Substitute a different reference database for the GreenGenes files if desired, of course.

If two query files are provided, then they must contain mate-paired reads with exactly matching identifiers (though they need not be in the same order). Any ids present in one file but not the other are silently dropped. Alternate naming schemes for the paired reads (e.g., "SOMEID.a" paired with "SOMEID.b", and so forth) are handled via the -i option.

RTAX may be run for single-ended reads as well; simply exclude the queryB parameter in this case.

Run "rtax" with no arguments for a help message describing additional options.

Various progress messages are provided on stderr, and the predicted classification for each query is provided in the file given by the -o option.
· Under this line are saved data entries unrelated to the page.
(** [main] after a constructor that returned. *)
Lemma main_run web file max dbg pool st0 :
  __init__ file max dbg pool = (Ok tt, st0) →
  main web file max dbg pool =
  ((scrape web (set_driver true st0)).1,
   with_events [EvDriverQuit] (scrape web (set_driver true st0)).2).
Proof.
  intros Hinit. unfold main. rewrite Hinit, bind_run.
  cbn [__enter__ modify].
  destruct (atomic_scrape web _ (raises_atomic web) (set_driver true st0))
    as [Hd _].
  destruct (scrape web (set_driver true st0)) as [r st1]. cbn in Hd |- *.
  f_equal. unfold __exit__. rewrite bind_run. cbn [get_state].
  by rewrite Hd.
Qed.

(** X16. The [with] block of the script. When the constructor returns,
    [main] ends as [scrape] ends, with the same exception if there is one,
    and its events are those of [scrape] followed by one
    [driver.quit()]: the browser is quit exactly once, last, whether
    [scrape] returned or raised. Inside the block [scrape] never ends
    with [ValueError] or [KeyError]. When the constructor raises, [main]
    ends with its exception and nothing has happened: no browser, no page,
    no sleep. *)
Theorem X16_main_quits_browser (web : Web) (file : option (list Sample))
    (max : Z) (dbg : bool) (pool : list Query) :
  let init := __init__ file max dbg pool in
  let run := main web file max dbg pool in
  match init.1 with
  | Raise e => run = (Raise e, init.2) ∧ trace run.2 = []
  | Ok _ =>
      let crawl := scrape web (set_driver true init.2) in
      run.1 = crawl.1
      ∧ trace run.2 = trace crawl.2 ++ [EvDriverQuit]
      ∧ EvDriverQuit ∉ trace crawl.2
      ∧ dataset_file run.2 = dataset_file crawl.2
      ∧ run.1 ≠ Raise ValueError
      ∧ ∀ key, run.1 ≠ Raise (KeyError key)
  end.
Proof.
  cbn zeta.
  pose proof (init_constructed file max dbg pool) as [Hc _].
  cbn zeta in Hc. destruct Hc as (_ & _ & _ & _ & _ & Htr).
  destruct (__init__ file max dbg pool) as [[[]|e] st0] eqn:Hinit;
    cbn [fst snd] in *.
  - rewrite (main_run web file max dbg pool st0 Hinit). cbn [fst snd].
    destruct (atomic_scrape web _ (browsing_atomic web) (set_driver true st0))
      as (new & Hnew & Hq).
    destruct (atomic_scrape web _ (raises_atomic web) (set_driver true st0))
      as [_ Ho].
    split; [done|]. split; [done|]. split.
    { rewrite Hnew. cbn. rewrite Htr. cbn.
      intros Hin. by apply (proj1 (Forall_forall _ _) Hq _ Hin). }
    split; [done|].
    destruct (scrape web (set_driver true st0)).1 as [[]|[| | |status]];
      cbn in Ho; split; try done.
  - unfold main. rewrite Hinit. by cbn.
Qed.

Lemma scrape_quota_met web st :
  max_articles st ≤ dataset_length st →
  scrape web st = (Ok tt, with_events [EvLog (LogDone (dataset_length st))] st).
Proof.
  intros Hq. rewrite scrape_run, scrape_rounds_round.
  by rewrite (proj2 (Z.ltb_ge _ _) Hq).
Qed.

(** X17. Running the script again on a finished dataset. When the file
    already holds at least [max_articles] records, all with a url, [main]
    returns after starting and quitting the browser: it logs "Done
    scraping n articles" with the number of records of the file, loads no
    page, sleeps never, draws no word and leaves the file as it was. *)
Theorem X17_quota_already_met (web : Web) (records : list Sample) (max : Z)
    (dbg : bool) (pool : list Query) :
  Forall has_url records → max ≤ Z.of_nat (length records) →
  ∃ st, main web (Some records) max dbg pool = (Ok tt, st)
    ∧ trace st = [EvLog (LogDone (Z.of_nat (length records))); EvDriverQuit]
    ∧ dataset_file st = Some records
    ∧ words st = pool
    ∧ dataset_length st = Z.of_nat (length records).
Proof.
  intros Hurls Hmax.
  pose proof (init_constructed (Some records) max dbg pool) as [Hc Hw].
  cbn zeta in Hc, Hw. destruct Hc as (_ & _ & _ & Hm & Hf & Htr).
  destruct (recovery_loop records (fresh (Some records) max dbg) Hurls)
    as (st1 & Hrun & Hlen & _).
  assert (__init__ (Some records) max dbg pool
          = (Ok tt, set_words pool st1)) as Hinit.
  { rewrite init_run. unfold _get_dataset_info. rewrite bind_run.
    cbn [get_state fresh dataset_file].
    fold (fresh (Some records) max dbg). by rewrite Hrun. }
  rewrite Hinit in Hm, Hf, Htr, Hw. cbn [fst snd] in *.
  rewrite (main_run _ _ _ _ _ _ Hinit), scrape_quota_met by (cbn in *; lia).
  eexists. split; [done|]. cbn in *. rewrite Htr, Hlen.
  split; [by rewrite Z.add_0_l|]. split; [done|]. split; [done|lia].
Qed.

Lemma X17_quota_already_met_witness :
  ∃ st, main one_per_query (Some dedup_example_input) 3 false
          (numbered_words 5) = (Ok tt, st)
    ∧ trace st
      = [EvLog (LogDone (Z.of_nat (length dedup_example_input)));
         EvDriverQuit]
    ∧ dataset_file st = Some dedup_example_input
    ∧ words st = numbered_words 5
    ∧ dataset_length st = Z.of_nat (length dedup_example_input).
Proof.
  apply (X17_quota_already_met one_per_query dedup_example_input 3 false
           (numbered_words 5)).
  - repeat constructor; by eexists.
  - cbn. lia.
Defined.

(** X18. [scrape] outside the [with] block. Without a driver, below the
    quota and with a word left, [scrape] draws one word and ends with
    [ValueError] ("Driver is not initialized") before anything is loaded:
    the word is gone from the list, and nothing else has changed. *)
Theorem X18_scrape_without_driver (web : Web) (st : State) (query : Query)
    (rest : list Query) :
  driver st = false →
  dataset_length st < max_articles st →
  words st = rest ++ [query] →
  scrape web st
  = (Raise ValueError, with_events [EvPop query] (set_words rest st)).
Proof.
  intros Hd Hq Hw. apply pop_Some in Hw.
  rewrite scrape_run, scrape_rounds_round.
  rewrite (proj2 (Z.ltb_lt _ _) Hq), round_head_run, Z.sub_diag, Hw.
  cbn zeta iota. change (0 >? 25) with false. cbn iota.
  rewrite scrape_retry_round. unfold _scrape.
  rewrite bind_run, _get_article_urls_run. cbn. by rewrite Hd.
Qed.

Lemma X18_scrape_without_driver_witness :
  scrape one_per_query (mkState false false false 10 0 ∅ ([] ++ [py "ir"]) None [])
  = (Raise ValueError,
     with_events [EvPop (py "ir")]
       (set_words []
          (mkState false false false 10 0 ∅ ([] ++ [py "ir"]) None []))).
Proof.
  apply (X18_scrape_without_driver one_per_query
           (mkState false false false 10 0 ∅ ([] ++ [py "ir"]) None [])
           (py "ir") []).
  - done.
  - cbn. lia.
  - done.
Defined.
(** * Gregorian to Javanese calendar conversion (src/javanese-calendar.ts)

    A shallow embedding of [toJavanese] and of its three helpers, with the
    properties the specification states about them.

    Numbers.  Every JavaScript number that the code manipulates is an
    integer far below 2^53 in magnitude (a valid [Date] holds an integral
    time value of at most 8.64e15 ms), so additions, subtractions and
    products are exact and are modelled on [Z].  The three divisions are
    each followed by [Math.floor] or [Math.ceil]; the divisors are
    86400000, 8 and 7 and the quotients stay below 2^27, where the rounding
    of the double division (at most 2^-27) is smaller than the distance
    1/86400000 of an inexact quotient to the next integer, so the rounded
    result is the floor (or ceiling) of the exact quotient.  The operator
    [%] is the truncating remainder, [Z.rem].  An invalid [Date] (time value
    NaN) is outside the model. *)

From Equations Require Import Equations.
From Stdlib Require Import ZArith List String Bool Lia.
Import ListNotations.

Local Open Scope string_scope.
Local Open Scope Z_scope.

(** ** The host's [Date] object *)

(** A [Date] wraps its time value: milliseconds since 1970-01-01T00:00Z. *)
Record Date : Set := mkDate { getTime : Z }.

Definition msPerDay : Z := 86400000.

(** Days from 1970-01-01 to the given proleptic Gregorian civil date
    (month 1..12), as the host computes them when it parses an ISO string. *)
Definition DayFromCivil (y m d : Z) : Z :=
  let y' := if m <=? 2 then y - 1 else y in
  let era := y' / 400 in
  let yoe := y' - era * 400 in
  let mp := if m <=? 2 then m + 9 else m - 3 in
  let doy := (153 * mp + 2) / 5 + d - 1 in
  let doe := yoe * 365 + yoe / 4 - yoe / 100 + doy in
  era * 146097 + doe - 719468.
The output format is essentially the same as the taxonomy file input format above. The second column indicates the best %id observed between the query sequence and any reference sequence, and the taxonomy string is tab-delimited.

Temporary files are created in /tmp/rtax.SOMENUMBER (or under the temp directory given by -m). These can be quite large; please use -m to select a location with sufficient free space, as needed. The temporary directory is deleted upon successful termination, but may need to be manually cleaned up in the event of an error of some sort.

Using the GreenGenes reference database

An RTAX-formatted reference database based on GreenGenes (version of March 11, 2011) is available from the Downloads section above. That contains gg.nr.fasta and gg.nr.taxonomy, which are the result of clustering the GreenGenes input file at 99% identity, finding consensus taxonomy strings for each cluster, and formatting the result as needed for use with RTAX.

Please see the "greengenes" subdirectory in the RTAX distribution for information on using newer versions of GreenGenes.

Preparing a non-GreenGenes reference database

You can certainly use different databases, or GreenGenes clustered by different means or with different parameters (or not at all, though this approach will have poor performance). If you have any trouble producing the reference fasta and taxonomy files in the required format, examine the prepare-greengenes script for hints, and feel free to contact us for help.

Plumbing

Taxonomy assignment proceeds in two phases, which we implement separately:

  1. For each query sequence (or mate pair), find an appropriate set of matching hits in a reference database. This is implemented as rtaxSearchSingle and rtaxSearchPair for single and paired-end reads, respectively.

  2. Find consensus taxonomy among each set of reference hits. This is implemented as rtaxVote.

  3. Finally the detailed rtaxVote results are filtered and cleaned up for output.